TASK DETAILS –
Once the line with "intros. simpl. rewrite" is found in the entries below, repeat it and each following line exactly, up to and including the line with "rewrite PTE_ADDR_mod in". Add no other lines.

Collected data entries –
==================================================
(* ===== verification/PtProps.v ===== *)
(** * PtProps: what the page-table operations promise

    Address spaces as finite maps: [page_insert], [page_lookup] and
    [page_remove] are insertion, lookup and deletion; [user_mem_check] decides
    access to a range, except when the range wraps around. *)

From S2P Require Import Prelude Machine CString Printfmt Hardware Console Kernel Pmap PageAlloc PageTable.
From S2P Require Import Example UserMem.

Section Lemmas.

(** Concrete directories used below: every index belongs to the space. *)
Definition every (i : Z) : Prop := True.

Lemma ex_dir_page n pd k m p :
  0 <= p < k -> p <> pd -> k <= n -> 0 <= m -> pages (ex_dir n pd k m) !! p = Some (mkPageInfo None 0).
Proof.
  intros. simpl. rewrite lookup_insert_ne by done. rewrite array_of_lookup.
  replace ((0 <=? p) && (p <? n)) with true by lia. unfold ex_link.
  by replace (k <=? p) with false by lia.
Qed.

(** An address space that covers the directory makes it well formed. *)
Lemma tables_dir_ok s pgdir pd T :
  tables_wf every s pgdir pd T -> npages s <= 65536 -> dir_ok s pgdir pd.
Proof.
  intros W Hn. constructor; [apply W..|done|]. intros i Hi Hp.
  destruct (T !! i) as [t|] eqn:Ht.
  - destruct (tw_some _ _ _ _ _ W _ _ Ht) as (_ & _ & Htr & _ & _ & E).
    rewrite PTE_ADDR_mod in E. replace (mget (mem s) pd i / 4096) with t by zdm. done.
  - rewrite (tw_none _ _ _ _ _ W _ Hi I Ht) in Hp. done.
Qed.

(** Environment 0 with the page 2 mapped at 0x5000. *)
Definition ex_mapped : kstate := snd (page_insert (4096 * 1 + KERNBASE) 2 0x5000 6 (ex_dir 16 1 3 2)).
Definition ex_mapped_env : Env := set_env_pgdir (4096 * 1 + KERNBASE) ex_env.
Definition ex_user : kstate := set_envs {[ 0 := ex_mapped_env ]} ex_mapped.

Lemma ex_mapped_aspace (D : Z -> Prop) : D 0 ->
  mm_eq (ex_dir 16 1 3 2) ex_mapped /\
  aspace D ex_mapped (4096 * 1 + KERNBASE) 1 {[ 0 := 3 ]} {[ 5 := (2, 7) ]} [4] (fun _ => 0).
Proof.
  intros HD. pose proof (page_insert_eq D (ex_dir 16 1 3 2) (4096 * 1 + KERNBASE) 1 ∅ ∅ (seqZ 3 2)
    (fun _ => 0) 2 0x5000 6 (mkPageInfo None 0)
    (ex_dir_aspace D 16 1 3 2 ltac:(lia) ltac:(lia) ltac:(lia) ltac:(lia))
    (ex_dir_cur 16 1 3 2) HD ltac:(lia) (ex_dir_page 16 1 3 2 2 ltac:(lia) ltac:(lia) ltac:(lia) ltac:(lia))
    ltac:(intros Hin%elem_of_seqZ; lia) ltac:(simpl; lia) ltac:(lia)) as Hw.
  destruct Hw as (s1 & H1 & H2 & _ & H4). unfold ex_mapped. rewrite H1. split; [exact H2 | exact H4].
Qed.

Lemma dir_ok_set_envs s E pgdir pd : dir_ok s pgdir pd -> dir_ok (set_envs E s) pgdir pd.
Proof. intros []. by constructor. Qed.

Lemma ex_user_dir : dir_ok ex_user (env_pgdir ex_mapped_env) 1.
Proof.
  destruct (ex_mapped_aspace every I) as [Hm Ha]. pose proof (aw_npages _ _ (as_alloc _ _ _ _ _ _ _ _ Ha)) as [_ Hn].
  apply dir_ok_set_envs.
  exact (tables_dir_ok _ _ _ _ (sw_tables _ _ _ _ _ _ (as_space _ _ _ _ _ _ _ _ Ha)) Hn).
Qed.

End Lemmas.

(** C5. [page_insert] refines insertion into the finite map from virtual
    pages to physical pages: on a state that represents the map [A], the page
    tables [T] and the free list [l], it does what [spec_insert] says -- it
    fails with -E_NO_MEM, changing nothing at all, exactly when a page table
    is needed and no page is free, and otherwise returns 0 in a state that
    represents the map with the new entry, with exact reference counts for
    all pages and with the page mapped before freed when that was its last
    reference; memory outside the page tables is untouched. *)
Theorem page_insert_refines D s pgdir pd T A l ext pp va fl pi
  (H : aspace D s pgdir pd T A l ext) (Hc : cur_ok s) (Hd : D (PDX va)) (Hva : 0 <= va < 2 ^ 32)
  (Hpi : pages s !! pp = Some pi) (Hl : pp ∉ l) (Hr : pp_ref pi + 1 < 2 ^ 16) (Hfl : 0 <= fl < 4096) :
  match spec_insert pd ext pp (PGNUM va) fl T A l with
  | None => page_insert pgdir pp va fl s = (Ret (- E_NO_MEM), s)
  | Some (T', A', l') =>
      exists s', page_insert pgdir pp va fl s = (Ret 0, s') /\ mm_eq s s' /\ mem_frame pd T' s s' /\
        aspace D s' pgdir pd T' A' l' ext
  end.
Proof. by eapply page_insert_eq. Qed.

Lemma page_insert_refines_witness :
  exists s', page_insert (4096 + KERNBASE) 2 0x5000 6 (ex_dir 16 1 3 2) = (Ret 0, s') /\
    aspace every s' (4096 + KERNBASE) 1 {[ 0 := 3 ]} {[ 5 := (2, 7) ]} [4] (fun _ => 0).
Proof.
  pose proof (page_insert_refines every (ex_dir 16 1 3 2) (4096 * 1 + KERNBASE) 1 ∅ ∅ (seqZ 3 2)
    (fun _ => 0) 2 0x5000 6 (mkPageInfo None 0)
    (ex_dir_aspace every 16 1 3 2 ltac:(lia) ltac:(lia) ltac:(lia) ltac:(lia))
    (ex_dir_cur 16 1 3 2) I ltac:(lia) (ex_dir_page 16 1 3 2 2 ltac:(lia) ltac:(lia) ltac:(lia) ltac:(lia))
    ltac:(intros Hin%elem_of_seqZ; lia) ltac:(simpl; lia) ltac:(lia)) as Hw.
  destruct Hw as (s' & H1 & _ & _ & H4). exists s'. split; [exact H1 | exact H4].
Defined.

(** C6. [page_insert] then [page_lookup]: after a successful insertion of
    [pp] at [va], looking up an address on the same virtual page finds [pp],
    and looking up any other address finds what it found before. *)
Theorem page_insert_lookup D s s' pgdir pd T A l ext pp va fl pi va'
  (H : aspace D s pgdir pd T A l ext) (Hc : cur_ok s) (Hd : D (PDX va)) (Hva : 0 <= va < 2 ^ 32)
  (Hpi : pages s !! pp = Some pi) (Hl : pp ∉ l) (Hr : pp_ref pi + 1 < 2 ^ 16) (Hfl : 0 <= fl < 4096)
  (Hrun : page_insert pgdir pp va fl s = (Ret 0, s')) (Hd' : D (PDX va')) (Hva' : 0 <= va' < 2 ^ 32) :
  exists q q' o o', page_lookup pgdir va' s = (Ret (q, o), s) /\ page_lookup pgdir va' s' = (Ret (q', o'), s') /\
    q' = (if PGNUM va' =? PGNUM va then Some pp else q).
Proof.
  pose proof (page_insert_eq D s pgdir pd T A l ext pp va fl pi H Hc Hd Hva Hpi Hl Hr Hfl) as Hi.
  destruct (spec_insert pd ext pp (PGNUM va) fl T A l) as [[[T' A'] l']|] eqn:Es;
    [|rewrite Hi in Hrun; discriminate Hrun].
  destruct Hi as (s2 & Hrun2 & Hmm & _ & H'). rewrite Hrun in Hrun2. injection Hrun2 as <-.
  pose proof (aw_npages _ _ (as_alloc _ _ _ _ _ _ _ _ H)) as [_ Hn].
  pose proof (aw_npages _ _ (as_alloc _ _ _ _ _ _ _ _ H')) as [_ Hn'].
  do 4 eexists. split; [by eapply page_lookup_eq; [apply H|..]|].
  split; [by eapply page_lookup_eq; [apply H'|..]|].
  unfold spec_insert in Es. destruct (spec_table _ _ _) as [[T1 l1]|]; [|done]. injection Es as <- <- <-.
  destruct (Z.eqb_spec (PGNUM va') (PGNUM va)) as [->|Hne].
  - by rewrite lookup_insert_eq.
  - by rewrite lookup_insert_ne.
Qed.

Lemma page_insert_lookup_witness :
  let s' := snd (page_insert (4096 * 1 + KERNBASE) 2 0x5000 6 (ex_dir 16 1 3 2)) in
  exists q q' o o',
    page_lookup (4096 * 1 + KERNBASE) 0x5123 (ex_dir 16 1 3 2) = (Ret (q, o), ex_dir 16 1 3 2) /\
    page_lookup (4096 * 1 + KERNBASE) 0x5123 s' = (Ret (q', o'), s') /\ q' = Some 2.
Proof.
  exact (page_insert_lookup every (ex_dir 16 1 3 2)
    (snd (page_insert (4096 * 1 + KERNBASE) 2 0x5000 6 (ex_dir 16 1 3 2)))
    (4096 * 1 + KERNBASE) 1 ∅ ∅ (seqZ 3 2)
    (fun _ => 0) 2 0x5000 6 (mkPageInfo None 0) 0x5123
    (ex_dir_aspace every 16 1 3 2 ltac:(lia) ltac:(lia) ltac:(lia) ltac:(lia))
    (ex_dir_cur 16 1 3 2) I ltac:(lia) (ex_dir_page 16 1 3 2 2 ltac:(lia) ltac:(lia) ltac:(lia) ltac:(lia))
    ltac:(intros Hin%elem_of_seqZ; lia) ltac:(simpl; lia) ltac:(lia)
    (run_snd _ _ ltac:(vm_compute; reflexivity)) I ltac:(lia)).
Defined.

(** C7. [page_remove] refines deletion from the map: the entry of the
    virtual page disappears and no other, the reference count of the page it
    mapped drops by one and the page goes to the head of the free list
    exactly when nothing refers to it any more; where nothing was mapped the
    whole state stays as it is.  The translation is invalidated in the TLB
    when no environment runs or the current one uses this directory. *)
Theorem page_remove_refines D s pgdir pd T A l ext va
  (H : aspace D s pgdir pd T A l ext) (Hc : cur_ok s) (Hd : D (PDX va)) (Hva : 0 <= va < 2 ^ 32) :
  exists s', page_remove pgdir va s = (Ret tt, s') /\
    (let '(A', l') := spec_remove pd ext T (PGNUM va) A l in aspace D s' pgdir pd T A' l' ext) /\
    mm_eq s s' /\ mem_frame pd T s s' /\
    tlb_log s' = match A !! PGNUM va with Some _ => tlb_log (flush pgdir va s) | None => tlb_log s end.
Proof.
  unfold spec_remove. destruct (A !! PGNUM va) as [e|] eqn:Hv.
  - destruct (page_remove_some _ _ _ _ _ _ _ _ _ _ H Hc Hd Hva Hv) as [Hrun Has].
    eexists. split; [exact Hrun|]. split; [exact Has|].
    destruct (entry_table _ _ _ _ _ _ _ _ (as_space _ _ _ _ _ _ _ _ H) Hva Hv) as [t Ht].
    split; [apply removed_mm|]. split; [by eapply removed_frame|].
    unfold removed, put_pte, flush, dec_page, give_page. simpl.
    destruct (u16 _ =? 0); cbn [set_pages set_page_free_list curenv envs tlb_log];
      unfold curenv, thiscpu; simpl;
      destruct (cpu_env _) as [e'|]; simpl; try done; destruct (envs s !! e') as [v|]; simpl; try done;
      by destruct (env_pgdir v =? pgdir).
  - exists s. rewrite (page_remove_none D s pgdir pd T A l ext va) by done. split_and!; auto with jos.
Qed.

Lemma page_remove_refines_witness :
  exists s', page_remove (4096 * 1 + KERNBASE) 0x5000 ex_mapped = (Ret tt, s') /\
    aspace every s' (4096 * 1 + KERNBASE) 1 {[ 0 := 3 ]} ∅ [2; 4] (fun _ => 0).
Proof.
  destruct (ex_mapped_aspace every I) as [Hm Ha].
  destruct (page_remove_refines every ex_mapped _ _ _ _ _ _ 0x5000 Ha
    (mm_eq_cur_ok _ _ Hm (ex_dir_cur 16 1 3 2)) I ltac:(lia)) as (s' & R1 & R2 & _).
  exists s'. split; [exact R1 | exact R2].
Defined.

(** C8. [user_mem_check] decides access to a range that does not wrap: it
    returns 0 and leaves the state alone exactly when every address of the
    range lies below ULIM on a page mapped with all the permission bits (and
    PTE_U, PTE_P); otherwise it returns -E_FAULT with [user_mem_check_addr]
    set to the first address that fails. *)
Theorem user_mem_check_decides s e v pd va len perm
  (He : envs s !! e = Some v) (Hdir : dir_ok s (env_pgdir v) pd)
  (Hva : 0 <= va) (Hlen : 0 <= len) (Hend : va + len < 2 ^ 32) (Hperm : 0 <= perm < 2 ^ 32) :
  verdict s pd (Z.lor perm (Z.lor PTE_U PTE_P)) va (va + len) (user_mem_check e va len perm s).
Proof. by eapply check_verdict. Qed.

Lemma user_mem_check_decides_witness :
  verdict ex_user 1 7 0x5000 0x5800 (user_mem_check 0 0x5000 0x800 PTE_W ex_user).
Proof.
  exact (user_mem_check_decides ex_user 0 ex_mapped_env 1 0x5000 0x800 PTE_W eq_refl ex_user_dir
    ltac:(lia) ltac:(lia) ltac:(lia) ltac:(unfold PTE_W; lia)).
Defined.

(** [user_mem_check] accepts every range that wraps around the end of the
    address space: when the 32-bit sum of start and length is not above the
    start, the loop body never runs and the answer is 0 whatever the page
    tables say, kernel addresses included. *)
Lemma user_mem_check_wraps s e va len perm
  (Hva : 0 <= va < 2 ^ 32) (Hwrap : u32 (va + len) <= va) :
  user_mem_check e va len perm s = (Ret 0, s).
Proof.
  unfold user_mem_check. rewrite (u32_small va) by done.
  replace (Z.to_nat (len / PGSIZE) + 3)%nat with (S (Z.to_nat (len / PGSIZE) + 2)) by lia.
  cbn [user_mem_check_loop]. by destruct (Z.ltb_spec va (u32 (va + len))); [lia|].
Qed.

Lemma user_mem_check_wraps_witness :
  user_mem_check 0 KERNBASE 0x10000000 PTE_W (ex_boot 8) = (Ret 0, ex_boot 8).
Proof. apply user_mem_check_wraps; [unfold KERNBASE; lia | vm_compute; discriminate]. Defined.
==================================================
ANSWER FOR THE TASK –
  intros. simpl. rewrite lookup_insert_ne by done. rewrite array_of_lookup.
  replace ((0 <=? p) && (p <? n)) with true by lia. unfold ex_link.
  by replace (k <=? p) with false by lia.
Qed.

(** An address space that covers the directory makes it well formed. *)
Lemma tables_dir_ok s pgdir pd T :
  tables_wf every s pgdir pd T -> npages s <= 65536 -> dir_ok s pgdir pd.
Proof.
  intros W Hn. constructor; [apply W..|done|]. intros i Hi Hp.
  destruct (T !! i) as [t|] eqn:Ht.
  - destruct (tw_some _ _ _ _ _ W _ _ Ht) as (_ & _ & Htr & _ & _ & E).
    rewrite PTE_ADDR_mod in E. replace (mget (mem s) pd i / 4096) with t by zdm. done.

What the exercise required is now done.